Department of Agricultural, Food and Nutritional Science, University of Alberta, Edmonton, Alberta, Canada.
Synthetic fiber reinforced polymer composites are important commercial materials with diverse applications. Recently, due to strong emphasis on environmental awareness worldwide, utilization of natural fibers in composites has been growing. Natural fibers offer many advantages over synthetic fibers in terms of low density, high toughness, biodegradability, reduced dermal and reduced respiratory irritation, and low cost. However, natural fibers have intrinsic weaknesses such as moisture sensitivity, low thermal stability, low fiber-matrix adhesion, high flammability, sensitivity to radiations, and generally inferior mechanical properties. Exploitation of nanotechnology, incorporation of nanostructures into biofibers, has great potential to address these challenges. The current study includes the nano-modification of protein-based biofibers by grafting POSS nanocages and exfoliation/intercalation of nanoclay respectively to -develop nano-engineered surface modified and wet extruded hybrid fibers. The grafting of nano-POSS on the surface of fibers was investigated and confirmed by the Scanning electron microscopy (SEM), transmission electron microscopy (TEM) and X-ray photoelectron spectroscopy (XPS). While the presence and dispersion of nanoclay in the hybrid fibers was confirmed by fourier transform infrared (ATR-FTIR), X-ray diffraction (XRD) and TEM. The nano-modifications led to improvements in the properties of all modified fibres, including enhanced thermal stability and improved moisture resistance compared to neat fibers. A new monomer was synthesized from renewable resource and copolymerized with styrene to develop a biopolymer matrix. The modified fibres were further blended with co-polymer matrix to prepare the hybrid biocomposites.
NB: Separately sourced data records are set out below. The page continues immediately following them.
(** ** Messages *)

Definition is_data (op : N) : bool := (op =? wsText) || (op =? wsBinary) || (op =? 0).
Lemma data_not_control op :
  is_data op = true -> op =? wsPing = false /\ op =? wsPong = false /\ op =? wsClose = false.
Proof.
  unfold is_data, wsText, wsBinary, wsPing, wsPong, wsClose. rewrite !orb_true_iff, !N.eqb_eq, !N.eqb_neq. lia.
Qed.
(** The frames of one message: [delivers fs acc m pings] when reading [fs] after
    the data [acc] ends with the message [m], the pings among them in order. *)
Inductive delivers : list frame -> list ascii -> list ascii -> list (list ascii) -> Prop :=
| deliver_last f acc : is_data (f_op f) = true -> f_fin f = true -> lenN (acc ++ f_payload f) <= maxWSMessage ->
    delivers [f] acc (acc ++ f_payload f) []
| deliver_part f fs acc m pings : is_data (f_op f) = true -> f_fin f = false -> lenN (acc ++ f_payload f) <= maxWSMessage ->
    delivers fs (acc ++ f_payload f) m pings -> delivers (f :: fs) acc m pings
| deliver_ping f fs acc m pings : f_op f = wsPing ->
    delivers fs acc m pings -> delivers (f :: fs) acc m (f_payload f :: pings)
| deliver_skip f fs acc m pings : is_data (f_op f) = false -> f_op f <> wsPing -> f_op f <> wsClose ->
    delivers fs acc m pings -> delivers (f :: fs) acc m pings.

Lemma readFrame_shorter r fin op payload rest :
  readFrame r = Ok (fin, op, payload, rest) -> (List.length rest < List.length r)%nat.
Proof.
  unfold readFrame. intros E. apply result_bind_Ok in E as ([head r1] & [-> L]%ReadFull_Ok & E).
  apply result_bind_Ok in E as ([n r2] & X & E). apply guard_Ok in E as [_ E].
  apply result_bind_Ok in E as ([mask r3] & Y & E). apply result_bind_Ok in E as ([p r4] & [-> _]%ReadFull_Ok & E).
  injection E as _ _ _ <-.
  assert (List.length r2 <= List.length r1)%nat.
  { unfold read_length in X. destruct (_ =? 126); [|destruct (_ =? 127); [|by injection X as <- <-]];
      apply result_bind_Ok in X as ([a b] & [-> _]%ReadFull_Ok & [= _ <-]); cbn [snd]; rewrite length_app; lia. }
  assert (List.length (p ++ r4) <= List.length r2)%nat.
  { revert Y. destruct_cond; [|by intros [= <- <-]]. intros [-> _]%ReadFull_Ok. rewrite !length_app. lia. }
  rewrite !length_app in *. lia.
Qed.

Section messages.
Context (masks : nat -> list ascii).

Lemma read_loop_total fuel c acc : (List.length (incoming c) < fuel)%nat -> is_Some (read_loop masks fuel c acc).
Proof.
  revert c acc. induction fuel as [|fuel IH]; intros c acc L; [lia|]. cbn [read_loop].
  destruct (readFrame (incoming c)) as [[[[fin op] payload] rest]|err] eqn:R; [|by eexists].
  apply readFrame_shorter in R. repeat destruct_cond; first [by eexists|apply IH; simpl; lia].
Qed.
Lemma read_loop_bounded fuel c acc c' m :
  read_loop masks fuel c acc = Some (c', Ok m) -> lenN m <= maxWSMessage.
Proof.
  revert c acc. induction fuel as [|fuel IH]; intros c acc; cbn [read_loop]; [done|].
  destruct (readFrame (incoming c)) as [[[[fin op] payload] rest]|err]; [|done].
  repeat destruct_cond; try apply IH; try done. bool_hyps. by intros [= _ <-].
Qed.

(** The answers to the pings, under the next keys. *)
Fixpoint pongs (key : nat) (pings : list (list ascii)) : list ascii :=
  match pings with
  | [] => []
  | p :: pings => writeFrame (masks key) wsPong p ++ pongs (S key) pings
  end.
Lemma read_loop_delivers fs acc m pings rest : delivers fs acc m pings -> Forall well_sized fs ->
  forall fuel c, incoming c = flat_map encode fs ++ rest -> (List.length fs < fuel)%nat ->
  read_loop masks fuel c acc =
    Some (mkConn rest (keys c + List.length pings) (outgoing c ++ pongs (keys c) pings), Ok m).
Proof.
  induction 1 as [f acc D F L|f fs acc m pings D F L _ IH|f fs acc m pings P _ IH|f fs acc m pings D P C _ IH];
    intros W fuel c I B; (destruct fuel as [|fuel]; [simpl in B; lia|]); apply Forall_cons in W as [Wf W];
    cbn [read_loop]; cbn [flat_map] in I; rewrite I, <- app_assoc, readFrame_encoded by done; cbn beta iota zeta;
    simpl in B.
  - destruct (data_not_control _ D) as (-> & -> & ->). unfold is_data in D.
    rewrite D. apply N.ltb_ge in L as ->. rewrite F. simpl. by rewrite Nat.add_0_r, app_nil_r.
  - destruct (data_not_control _ D) as (-> & -> & ->). unfold is_data in D.
    rewrite D. apply N.ltb_ge in L as ->. rewrite F. by rewrite IH by (done || lia).
  - rewrite P. cbn [N.eqb]. change (wsPing =? wsPing) with true. cbn iota. rewrite IH by (done || lia). cbn [keys outgoing pongs List.length].
    by rewrite <- app_assoc, Nat.add_succ_r.
  - unfold is_data in D. apply N.eqb_neq in P as ->, C as ->. rewrite D. destruct (_ =? wsPong); by rewrite IH by (done || lia).
Qed.
End messages.
Lemma encode_length f : (1 <= List.length (encode f))%nat.
Proof. unfold encode. simpl. lia. Qed.
Lemma flat_map_encode_length fs : (List.length fs <= List.length (flat_map encode fs))%nat.
Proof. induction fs as [|f fs IH]; [done|]. cbn [flat_map List.length]. rewrite length_app. pose proof (encode_length f). lia. Qed.

(** Reading a message always ends, and never returns one of more than
    4 MiB.  When the peer sends the frames of a message in any fragmentation,
    masked or not, with pings, pongs and unknown control frames in between,
    [ReadMessage] returns exactly the concatenation of the data, leaves exactly
    what follows the last frame, and has answered every ping, in order, with a
    masked pong of the same payload. *)
Theorem ReadMessage_spec masks c :
  is_Some (ReadMessage masks c)
  /\ (forall c' m, ReadMessage masks c = Some (c', Ok m) -> lenN m <= maxWSMessage)
  /\ forall fs m pings rest,
       Forall well_sized fs -> delivers fs [] m pings -> incoming c = flat_map encode fs ++ rest ->
       ReadMessage masks c =
         Some (mkConn rest (keys c + List.length pings) (outgoing c ++ pongs masks (keys c) pings), Ok m).
Proof.
  unfold ReadMessage. split_and!; [apply read_loop_total; lia|intros ? ?; apply read_loop_bounded|].
  intros fs m pings rest W D I. eapply read_loop_delivers; [exact D|exact W|exact I|].
  rewrite I, length_app. pose proof (flat_map_encode_length fs). lia.
Qed.

(** Whatever text message the client writes, up to 4 MiB, a peer with the
    same reader receives byte for byte, and nothing of what follows it. *)
Theorem WriteMessage_roundtrip masks mask data rest k out :
  List.length mask = 4%nat -> lenN data <= maxWSMessage ->
  ReadMessage masks (mkConn (WriteMessage mask data ++ rest) k out) = Some (mkConn rest k out, Ok data).
Proof.
  intros M L. unfold WriteMessage, ReadMessage. rewrite writeFrame_encode by done.
  set (f := mkFrame true wsText (Some mask) data).
  rewrite (read_loop_delivers masks [f] [] data [] rest).
  - cbn [pongs List.length keys outgoing]. by rewrite Nat.add_0_r, app_nil_r.
  - by apply (deliver_last f []).
  - apply Forall_singleton. split; [done|by intros ? [= <-]|done].
  - cbn [incoming flat_map]. by rewrite app_nil_r.
  - cbn [incoming List.length]. rewrite length_app. pose proof (encode_length f). lia.
Qed.
Lemma WriteMessage_roundtrip_witness :
  ReadMessage (fun _ => sample_mask) (mkConn (WriteMessage sample_mask (chars "hello") ++ chars "xy") 0 [])
  = Some (mkConn (chars "xy") 0 [], Ok (chars "hello")).
Proof. apply WriteMessage_roundtrip; [reflexivity|vm_compute; discriminate]. Defined.

(** ** Pauses *)

Lemma backoffDelay_bounds attempt jitter :
  (1000000000 <= backoffDelay attempt jitter <= 60490000000)%Z.
Proof.
  unfold backoffDelay. rewrite Z.shiftl_mul_pow2 by lia.
  pose proof (N.mod_lt jitter 50 ltac:(done)) as J.
  assert (1 <= 2 ^ Z.of_N (N.min attempt 6))%Z by (apply (Z.pow_le_mono_r 2 0); lia).
  destruct (Z.ltb_spec 60000000000 (1000000000 * 2 ^ Z.of_N (N.min attempt 6))); lia.
Qed.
The properties of prepared biocomposites were investigated by the dynamic mechanical analysis (DMA), differential scanning calorimetry (DSC), thermogravimetric analysis (TGA), and SEM. Flammability tests were conducted to investigate the effects of nano-reinforcements on overall fire retardancy of the composites. The results strongly supported the overall improvements in fiber-matrix adhesion, thermal stability, mechanical strength and flame retardancy of nano-modified fiber composites compared to the neat fiber.